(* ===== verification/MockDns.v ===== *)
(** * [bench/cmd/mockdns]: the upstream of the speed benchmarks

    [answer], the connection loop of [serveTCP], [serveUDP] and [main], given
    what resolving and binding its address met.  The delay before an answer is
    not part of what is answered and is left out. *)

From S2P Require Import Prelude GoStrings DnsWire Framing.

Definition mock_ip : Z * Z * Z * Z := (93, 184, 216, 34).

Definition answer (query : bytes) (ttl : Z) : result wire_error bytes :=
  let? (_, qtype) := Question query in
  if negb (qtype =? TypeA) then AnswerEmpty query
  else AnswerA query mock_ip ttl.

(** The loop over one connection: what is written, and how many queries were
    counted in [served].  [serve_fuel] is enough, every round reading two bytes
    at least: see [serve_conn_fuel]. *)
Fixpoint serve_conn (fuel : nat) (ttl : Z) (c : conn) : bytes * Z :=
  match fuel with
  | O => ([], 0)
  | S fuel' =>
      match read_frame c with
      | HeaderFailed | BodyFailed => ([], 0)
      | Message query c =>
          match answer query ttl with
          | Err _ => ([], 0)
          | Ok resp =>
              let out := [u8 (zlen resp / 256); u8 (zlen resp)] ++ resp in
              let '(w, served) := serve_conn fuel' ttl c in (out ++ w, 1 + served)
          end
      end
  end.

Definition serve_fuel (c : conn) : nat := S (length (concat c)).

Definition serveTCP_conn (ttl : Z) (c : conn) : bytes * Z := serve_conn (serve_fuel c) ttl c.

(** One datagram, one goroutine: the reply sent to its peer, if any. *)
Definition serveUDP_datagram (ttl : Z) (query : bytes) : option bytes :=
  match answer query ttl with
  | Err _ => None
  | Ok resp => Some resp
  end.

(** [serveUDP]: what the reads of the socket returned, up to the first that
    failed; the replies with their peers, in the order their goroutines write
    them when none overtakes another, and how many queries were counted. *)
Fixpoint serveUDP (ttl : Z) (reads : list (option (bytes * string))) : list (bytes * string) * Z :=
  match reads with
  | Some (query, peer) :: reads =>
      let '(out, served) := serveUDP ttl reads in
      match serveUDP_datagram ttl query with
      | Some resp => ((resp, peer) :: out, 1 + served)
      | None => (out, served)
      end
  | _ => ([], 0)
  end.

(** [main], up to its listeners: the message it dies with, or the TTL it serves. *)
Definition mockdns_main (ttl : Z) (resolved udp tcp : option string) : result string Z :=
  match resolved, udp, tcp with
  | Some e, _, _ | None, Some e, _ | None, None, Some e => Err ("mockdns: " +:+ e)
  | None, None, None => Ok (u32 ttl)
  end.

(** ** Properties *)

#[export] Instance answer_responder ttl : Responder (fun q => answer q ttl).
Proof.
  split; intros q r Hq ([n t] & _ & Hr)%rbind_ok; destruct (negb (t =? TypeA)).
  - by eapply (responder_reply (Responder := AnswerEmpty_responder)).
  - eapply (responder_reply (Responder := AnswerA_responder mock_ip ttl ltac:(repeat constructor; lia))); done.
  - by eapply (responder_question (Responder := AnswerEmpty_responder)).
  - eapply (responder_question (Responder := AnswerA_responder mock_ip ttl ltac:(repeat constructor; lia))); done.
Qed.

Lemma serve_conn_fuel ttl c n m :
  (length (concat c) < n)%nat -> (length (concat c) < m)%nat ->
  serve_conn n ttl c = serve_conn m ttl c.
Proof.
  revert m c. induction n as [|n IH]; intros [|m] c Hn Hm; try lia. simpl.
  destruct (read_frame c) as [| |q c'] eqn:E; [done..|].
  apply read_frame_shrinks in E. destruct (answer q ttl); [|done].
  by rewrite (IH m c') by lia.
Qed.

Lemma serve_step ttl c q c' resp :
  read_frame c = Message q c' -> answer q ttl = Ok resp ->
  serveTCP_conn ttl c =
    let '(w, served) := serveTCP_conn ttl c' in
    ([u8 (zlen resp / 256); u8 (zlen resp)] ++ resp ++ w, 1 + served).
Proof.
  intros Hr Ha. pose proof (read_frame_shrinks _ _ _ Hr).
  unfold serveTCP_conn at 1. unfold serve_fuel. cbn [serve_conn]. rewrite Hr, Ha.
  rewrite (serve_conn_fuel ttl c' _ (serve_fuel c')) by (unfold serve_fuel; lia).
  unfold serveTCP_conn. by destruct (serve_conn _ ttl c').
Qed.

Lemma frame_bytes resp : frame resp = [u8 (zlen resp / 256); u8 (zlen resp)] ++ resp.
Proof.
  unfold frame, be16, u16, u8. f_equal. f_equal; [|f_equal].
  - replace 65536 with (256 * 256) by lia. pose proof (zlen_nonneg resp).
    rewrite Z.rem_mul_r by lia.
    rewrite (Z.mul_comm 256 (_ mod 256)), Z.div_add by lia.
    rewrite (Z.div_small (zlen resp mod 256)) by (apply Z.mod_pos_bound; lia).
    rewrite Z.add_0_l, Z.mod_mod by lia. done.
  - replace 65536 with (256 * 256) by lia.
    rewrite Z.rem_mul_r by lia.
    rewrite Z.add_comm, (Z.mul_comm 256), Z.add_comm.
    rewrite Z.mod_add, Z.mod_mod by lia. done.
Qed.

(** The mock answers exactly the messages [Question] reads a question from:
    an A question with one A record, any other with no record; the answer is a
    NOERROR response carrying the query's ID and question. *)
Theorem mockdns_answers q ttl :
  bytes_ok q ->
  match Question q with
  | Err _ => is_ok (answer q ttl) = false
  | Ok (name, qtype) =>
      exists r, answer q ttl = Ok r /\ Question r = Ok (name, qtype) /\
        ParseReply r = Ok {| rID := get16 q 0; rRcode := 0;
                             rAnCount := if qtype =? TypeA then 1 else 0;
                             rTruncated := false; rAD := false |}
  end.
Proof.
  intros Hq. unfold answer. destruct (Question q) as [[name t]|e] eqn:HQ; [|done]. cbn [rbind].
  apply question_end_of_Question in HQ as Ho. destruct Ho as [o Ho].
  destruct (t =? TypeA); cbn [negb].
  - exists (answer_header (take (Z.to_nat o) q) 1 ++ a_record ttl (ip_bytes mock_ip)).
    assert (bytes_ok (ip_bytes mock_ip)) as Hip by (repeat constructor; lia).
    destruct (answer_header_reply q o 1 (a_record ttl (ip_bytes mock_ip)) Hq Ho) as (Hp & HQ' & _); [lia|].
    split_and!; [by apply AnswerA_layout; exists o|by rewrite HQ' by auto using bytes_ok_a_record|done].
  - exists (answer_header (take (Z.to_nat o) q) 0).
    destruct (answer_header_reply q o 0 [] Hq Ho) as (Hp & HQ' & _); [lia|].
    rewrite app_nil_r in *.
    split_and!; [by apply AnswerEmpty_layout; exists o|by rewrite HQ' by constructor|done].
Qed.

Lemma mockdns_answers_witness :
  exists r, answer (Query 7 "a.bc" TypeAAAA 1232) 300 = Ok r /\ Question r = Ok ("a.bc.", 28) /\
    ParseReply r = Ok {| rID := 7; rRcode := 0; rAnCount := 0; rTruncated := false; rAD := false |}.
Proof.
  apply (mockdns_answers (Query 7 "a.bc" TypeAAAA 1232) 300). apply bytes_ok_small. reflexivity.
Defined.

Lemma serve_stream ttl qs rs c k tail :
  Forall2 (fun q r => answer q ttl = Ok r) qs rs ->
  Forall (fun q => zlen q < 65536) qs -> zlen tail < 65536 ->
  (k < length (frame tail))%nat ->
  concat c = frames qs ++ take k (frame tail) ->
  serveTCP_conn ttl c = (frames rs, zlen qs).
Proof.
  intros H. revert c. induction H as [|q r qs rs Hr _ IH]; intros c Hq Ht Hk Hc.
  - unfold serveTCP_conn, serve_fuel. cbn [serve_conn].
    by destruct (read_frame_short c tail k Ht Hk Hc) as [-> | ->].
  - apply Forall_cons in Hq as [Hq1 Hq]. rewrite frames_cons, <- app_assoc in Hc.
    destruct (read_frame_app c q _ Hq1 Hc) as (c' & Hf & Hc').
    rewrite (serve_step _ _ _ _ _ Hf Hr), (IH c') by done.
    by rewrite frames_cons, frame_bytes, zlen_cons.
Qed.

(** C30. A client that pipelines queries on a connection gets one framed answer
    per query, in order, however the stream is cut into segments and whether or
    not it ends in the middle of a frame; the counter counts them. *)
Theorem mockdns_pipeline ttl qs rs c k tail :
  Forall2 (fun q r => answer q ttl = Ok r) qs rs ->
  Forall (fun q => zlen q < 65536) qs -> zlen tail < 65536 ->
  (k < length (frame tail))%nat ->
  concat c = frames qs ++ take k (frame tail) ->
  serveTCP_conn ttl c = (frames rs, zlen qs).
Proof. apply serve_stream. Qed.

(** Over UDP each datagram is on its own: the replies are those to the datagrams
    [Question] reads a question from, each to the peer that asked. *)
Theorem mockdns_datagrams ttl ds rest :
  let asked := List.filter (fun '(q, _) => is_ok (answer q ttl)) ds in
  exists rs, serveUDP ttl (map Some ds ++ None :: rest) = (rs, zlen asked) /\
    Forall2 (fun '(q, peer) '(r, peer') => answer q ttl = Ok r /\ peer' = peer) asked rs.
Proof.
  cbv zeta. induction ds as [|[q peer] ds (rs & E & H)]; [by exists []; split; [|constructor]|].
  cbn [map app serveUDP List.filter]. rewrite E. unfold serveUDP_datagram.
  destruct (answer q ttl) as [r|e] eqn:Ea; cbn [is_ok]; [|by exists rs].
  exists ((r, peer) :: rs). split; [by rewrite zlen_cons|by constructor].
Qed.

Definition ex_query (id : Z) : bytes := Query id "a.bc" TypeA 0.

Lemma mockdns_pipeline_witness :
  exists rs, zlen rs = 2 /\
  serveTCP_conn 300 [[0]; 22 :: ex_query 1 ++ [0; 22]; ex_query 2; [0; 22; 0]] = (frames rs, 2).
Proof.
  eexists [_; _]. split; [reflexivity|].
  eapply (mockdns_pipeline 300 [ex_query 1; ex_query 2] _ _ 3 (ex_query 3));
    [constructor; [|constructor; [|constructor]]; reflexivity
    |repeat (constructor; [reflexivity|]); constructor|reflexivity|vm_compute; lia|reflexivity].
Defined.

+ + + + + + +

Your objective: Looking at the data above, write out exactly the lines that start at the one containing "(** The mock" and end at the one containing "destruct (t =? TypeA); cbn [negb]."; include both and nothing beyond.

Answer box:
(** The mock answers exactly the messages [Question] reads a question from:
    an A question with one A record, any other with no record; the answer is a
    NOERROR response carrying the query's ID and question. *)
Theorem mockdns_answers q ttl :
  bytes_ok q ->
  match Question q with
  | Err _ => is_ok (answer q ttl) = false
  | Ok (name, qtype) =>
      exists r, answer q ttl = Ok r /\ Question r = Ok (name, qtype) /\
        ParseReply r = Ok {| rID := get16 q 0; rRcode := 0;
                             rAnCount := if qtype =? TypeA then 1 else 0;
                             rTruncated := false; rAD := false |}
  end.
Proof.
  intros Hq. unfold answer. destruct (Question q) as [[name t]|e] eqn:HQ; [|done]. cbn [rbind].
  apply question_end_of_Question in HQ as Ho. destruct Ho as [o Ho].
  destruct (t =? TypeA); cbn [negb].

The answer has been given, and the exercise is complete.